Closed mksh closed 1 year ago

mksh commented 1 year ago

Problem: Rust's rng by default uses ThreadRng which is pseudo-random number generator, seeded from the system random.

Solution: instead of using Rust algorithms, defer random number generation to system random generator implementation, interfaced via https://github.com/rust-random/getrandom

getrandom(2) should be secure enough for use for end-user key generation, it is merely the same as dd if=/dev/random See https://man7.org/linux/man-pages/man2/getrandom.2.html man for details

jenpaff commented 1 year ago

Problem: Rust's rng by default uses ThreadRng which is pseudo-random number generator, seeded from the system random.

Solution: instead of using Rust algorithms, defer random number generation to system random generator implementation

https://docs.rs/rand/0.5.0/rand/rngs/struct.OsRng.html

Linux, Android: reads from the getrandom(2) system call if available, otherwise from /dev/urandom. macOS, iOS: calls SecRandomCopyBytes. Windows: calls RtlGenRandom.

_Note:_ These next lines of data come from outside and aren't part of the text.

Definition type_DataPrepperPipelineStatus : gtype :=
  TStruct [("Phase", TScalar); ("Replicas", TScalar); ("ReadyReplicas", TScalar);
           ("ObservedGeneration", TScalar); ("Conditions", TSlice (x_type XCondition));
           ("Kafka", TPtr type_KafkaStatus)].
Definition DataPrepperPipelineStatus_DeepCopyInto : copier :=
  copy_struct [("Conditions", slice (x_copy XCondition)); ("Kafka", ptr assign)].
Definition DataPrepperPipelineStatus_DeepCopy : copier := ptr DataPrepperPipelineStatus_DeepCopyInto.

Definition type_DataPrepperPipeline : gtype :=
  TStruct [("TypeMeta", x_type XTypeMeta); ("ObjectMeta", x_type XObjectMeta);
           ("Spec", type_DataPrepperPipelineSpec); ("Status", type_DataPrepperPipelineStatus)].
Definition DataPrepperPipeline_DeepCopyInto : copier :=
  copy_struct [("TypeMeta", assign); ("ObjectMeta", x_copy XObjectMeta);
               ("Spec", DataPrepperPipelineSpec_DeepCopyInto);
               ("Status", DataPrepperPipelineStatus_DeepCopyInto)].
Definition DataPrepperPipeline_DeepCopy : copier := ptr DataPrepperPipeline_DeepCopyInto.
Definition DataPrepperPipeline_DeepCopyObject : copier := as_object DataPrepperPipeline_DeepCopy.

Definition type_DataPrepperPipelineList : gtype :=
  TStruct [("TypeMeta", x_type XTypeMeta); ("ListMeta", x_type XListMeta);
           ("Items", TSlice type_DataPrepperPipeline)].
Definition DataPrepperPipelineList_DeepCopyInto : copier :=
  copy_struct [("TypeMeta", assign); ("ListMeta", x_copy XListMeta);
               ("Items", slice DataPrepperPipeline_DeepCopyInto)].
Definition DataPrepperPipelineList_DeepCopy : copier := ptr DataPrepperPipelineList_DeepCopyInto.
Definition DataPrepperPipelineList_DeepCopyObject : copier := as_object DataPrepperPipelineList_DeepCopy.

Definition type_KafkaTopicSelectorSpec : gtype :=
  TStruct [("Prefix", TScalar); ("ExcludePatterns", TSlice TScalar)].
Definition KafkaTopicSelectorSpec_DeepCopyInto : copier :=
  copy_struct [("ExcludePatterns", slice assign)].
Definition KafkaTopicSelectorSpec_DeepCopy : copier := ptr KafkaTopicSelectorSpec_DeepCopyInto.

Definition type_KafkaDiscoverySpec : gtype :=
  TStruct [("BootstrapServers", TSlice TScalar);
           ("CredentialsSecretRef", TPtr type_SecretReference); ("EncryptionType", TScalar);
           ("TopicSelector", type_KafkaTopicSelectorSpec); ("PollInterval", TScalar);
           ("CleanupPolicy", TScalar)].
Definition KafkaDiscoverySpec_DeepCopyInto : copier :=
  copy_struct [("BootstrapServers", slice assign); ("CredentialsSecretRef", ptr assign);
               ("TopicSelector", KafkaTopicSelectorSpec_DeepCopyInto)].
Definition KafkaDiscoverySpec_DeepCopy : copier := ptr KafkaDiscoverySpec_DeepCopyInto.

Definition type_PipelineTemplateSpec : gtype :=
  TStruct [("Spec", type_DataPrepperPipelineSpec)].
Definition PipelineTemplateSpec_DeepCopyInto : copier :=
  copy_struct [("Spec", DataPrepperPipelineSpec_DeepCopyInto)].
Definition PipelineTemplateSpec_DeepCopy : copier := ptr PipelineTemplateSpec_DeepCopyInto.

Definition type_DiscoveryOverrideSpec : gtype :=
  TStruct [("Pattern", TScalar); ("Spec", type_DataPrepperPipelineSpec)].
Definition DiscoveryOverrideSpec_DeepCopyInto : copier :=
  copy_struct [("Spec", DataPrepperPipelineSpec_DeepCopyInto)].
Definition DiscoveryOverrideSpec_DeepCopy : copier := ptr DiscoveryOverrideSpec_DeepCopyInto.

Definition type_S3PrefixSelectorSpec : gtype :=
  TStruct [("Prefix", TScalar); ("Depth", TScalar); ("ExcludePatterns", TSlice TScalar)].
Definition S3PrefixSelectorSpec_DeepCopyInto : copier :=
  copy_struct [("ExcludePatterns", slice assign)].
Definition S3PrefixSelectorSpec_DeepCopy : copier := ptr S3PrefixSelectorSpec_DeepCopyInto.

Definition type_SQSQueueMappingSpec : gtype :=
  TStruct [("QueueURLTemplate", TScalar); ("Overrides", TMap TScalar)].
Definition SQSQueueMappingSpec_DeepCopyInto : copier :=
  copy_struct [("Overrides", gomap assign)].
Definition SQSQueueMappingSpec_DeepCopy : copier := ptr SQSQueueMappingSpec_DeepCopyInto.
(** The decoder reads a printed tree back. *)
Lemma print_valid t :
  wf_tree t -> nesting t <= maxNestingDepth -> checkValid (of_bytes (print t)) = Ok t.
Proof.
  intros Hwf Hn. apply checkValid_exact. exists [], (print t), []. rewrite bytes_of_bytes, app_nil_r.
  split_and!; [done|done|by apply print_text|done|done].
Qed.

(** ** Integers *)

(** [strconv.ParseInt(lit, 10, 64)] on a number literal, and the width check
    [OverflowInt]. *)
Definition parse_int (width : Z) (lit : list ascii) : option Z :=
  let '(sg, digits) := scan_sign lit in
  match digits, parse_uint 0 digits with
  | _ :: _, inr (Some u) =>
    let z := match sg with [] => u | _ => - u end in
    if (- 2 ^ (width - 1) <=? z) && (z <? 2 ^ (width - 1)) then Some z else None
  | _, _ => None
  end.

(** The literal of an integer. *)
Definition int_text (z : Z) : list ascii := bytes (Itoa z).

Lemma pretty_N_char_digit d : (d < 10)%N ->
  is_digit (pretty_N_char d) = true /\ (d ≠ 0%N -> pretty_N_char d ≠ "0"%char).
Proof.
  intros Hd. assert (d ∈ [0;1;2;3;4;5;6;7;8;9]%N) as H by (rewrite !elem_of_cons; lia).
  rewrite !elem_of_cons in H. by destruct_or?; subst; [..|apply elem_of_nil in H].
Qed.

Lemma pretty_N_go_digits (x : N) s : (0 < x)%N ->
  exists c l, bytes (pretty_N_go x s) = c :: l ++ bytes s /\ c ≠ "0"%char /\ all_digits (c :: l).
Proof.
  revert s. induction (N.lt_wf_0 x) as [x _ IH]; intros s Hx. rewrite pretty_N_go_step by lia.
  destruct (pretty_N_char_digit (x `mod` 10)) as [Hd Hz]; [apply N.mod_lt; lia|].
  destruct (decide (x `div` 10 = 0)%N) as [E|Hne].
  - rewrite E, pretty_N_go_0. exists (pretty_N_char (x `mod` 10)), []. split_and!; [done| |by repeat constructor].
    apply Hz. pose proof (N.Div0.div_mod x 10). lia.
  - destruct (IH (x `div` 10)%N) with (s := String (pretty_N_char (x `mod` 10)) s) as (c & l & -> & Hc & Hl);
      [apply N.div_lt; lia|lia|].
    exists c, (l ++ [pretty_N_char (x `mod` 10)]). inversion_clear Hl.
    split_and!; [cbn; by rewrite <-app_assoc|done|]. constructor; [done|]. apply Forall_app. by repeat constructor.
Qed.

Lemma pretty_N_int_lit (x : N) : int_lit (bytes (pretty x)).
Proof.
  unfold pretty, pretty_N. case_decide; [constructor|].
  destruct (pretty_N_go_digits x "") as (c & l & -> & Hc & Hl); [lia|]. rewrite app_nil_r. by constructor.
Qed.

Lemma int_text_lit z : number_lit (int_text z).
Proof.
  assert (exists sg (x : N), int_text z = sg ++ bytes (pretty x) /\ (sg = [] \/ sg = ["-"%char])) as (sg & x & -> & Hsg).
  { destruct z as [|p|p]; [exists [], 0%N|exists [], (Npos p)|exists ["-"%char], (Npos p)]; auto. }
  exists sg, (bytes (pretty x)), [], []. rewrite !app_nil_r. split_and!; [done..| |constructor|constructor].
  apply pretty_N_int_lit.
Qed.

(** An integer in range is read back. *)
Lemma parse_int_text width z :
  0 < width <= 64 -> - 2 ^ (width - 1) <= z < 2 ^ (width - 1) -> parse_int width (int_text z) = Some z.
Proof.
  intros Hw Hz. assert (2 ^ (width - 1) <= 2 ^ 63) by (apply Z.pow_le_mono_r; lia).
  assert (Hchk : forall u, u = z -> (if (- 2 ^ (width - 1) <=? u) && (u <? 2 ^ (width - 1)) then Some u else None) = Some z).
  { intros u ->. by rewrite (proj2 (Z.leb_le _ _)), (proj2 (Z.ltb_lt _ _)) by lia. }
  unfold parse_int, int_text, Itoa, pretty, pretty_Z.
  destruct z as [|p|p]; [by apply Hchk| |]; change (pretty p) with (pretty (Npos p));
    pose proof (parse_uint_pretty_N (Npos p) ltac:(lia)) as Hp;
    destruct (pretty_N_digits (Npos p)) as (c & s & Heq & Hd); rewrite Heq in *.
  - cbn [bytes String.list_ascii_of_string scan_sign] in *. destruct (digit_not_sign _ Hd) as [Hm _].
    rewrite bool_decide_eq_false_2 by done. rewrite Hp. by apply Hchk.
  - change (bytes ("-" +:+ String c s)) with ("-"%char :: bytes (String c s)). cbn [scan_sign].
    rewrite bool_decide_eq_true_2 by done. cbn [bytes String.list_ascii_of_string] in *. rewrite Hp. by apply Hchk.
Qed.
(* ===== verification/Codec.v ===== *)
(** * Codecs: [encoding/json] on typed values

    How the standard library maps a Go type to JSON, as combinators: a [codec] is
    what [json.Marshal] and [json.Unmarshal] do for one type, and the codec of a
    struct is built from those of its fields and their tags.  Decoding follows
    [decode.go]: it updates a value in place, keeps the first type mismatch aside
    and goes on, and stops at the error of an [UnmarshalJSON] method.

    A slice and a map are encoded as the code that builds them in this program
    leaves them: an empty slice as [null], an empty map as [{}]; every map field of
    the API and every slice field but the required ones is [omitempty].

    The laws ([lawful]) are stated once for a whole family of readings: a text that
    is written, rewritten in its strings by [R] and read again gives the value with
    [sigma] applied to its strings.  Round trips are the case of the identity,
    rendered templates the case of a substitution. *)

From S2P Require Import Prelude Go Json JsonEncode.
From Stdlib Require Import Ascii.
#[local] Open Scope Z_scope.

(** ** Decoding with saved errors *)

(** A value with the first type mismatch, or the error that stopped the decoder. *)
Definition D (A : Type) : Type := result (A * option error).

#[export] Instance D_ret : MRet D := fun _ a => Ok (a, None).
#[export] Instance D_bind : MBind D := fun _ _ f m =>
  match m with
  | Err e => Err e
  | Ok (a, saved) =>
    match f a with
    | Err e => Err e
    | Ok (b, later) => Ok (b, match saved with Some _ => saved | None => later end)
    end
  end.

(** [saveError]. *)
Definition save {A} (e : error) (a : A) : D A := Ok (a, Some e).

Lemma D_bind_ret {A B} (a : A) (f : A -> D B) : (mret a : D A) ≫= f = f a.
Proof. cbn. by destruct (f a) as [[]|]. Qed.

(** The struct and the fields the decoder is in ([errorContext]). *)
Definition context : Type := string * list string.
Definition no_context : context := ("", []).
Definition within (struct field : string) (ctx : context) : context := (struct, ctx.2 ++ [field]).

(** [UnmarshalTypeError] with its context. *)
Definition mismatch (ctx : context) (value type : string) : error :=
  match ctx.2 with
  | [] => type_error value type
  | path => Msg "json: cannot unmarshal %s into Go struct field %s.%s of type %s"
              [AStr value; AStr ctx.1; AStr (String.concat "." path); AStr type]
  end.

Definition describe (t : jtree) : string :=
  match t with
  | JNull => "null"
  | JBool _ => "bool"
  | JNum _ => "number"
  | JStr _ => "string"
  | JArr _ => "array"
  | JObj _ => "object"
  end.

getrandom(2) should be secure enough for use for end-user key generation, it is merely the same as dd if=/dev/random See https://man7.org/linux/man-pages/man2/getrandom.2.html man for details

If we're deciding to move away from a PRNG, then this sounds like a fair solution. ThreadRng actually uses OsRng for its entropy pool, so this change would mean that we defer completely to the random number generator.

I'm still wondering about the trade-off security vs efficiency when it comes to using PRNG vs RNG. From the docs I read

OsRng usually does not block. On some systems, and notably virtual machines, it may block very early in the init process, when the OS CSPRNG has not yet been seeded.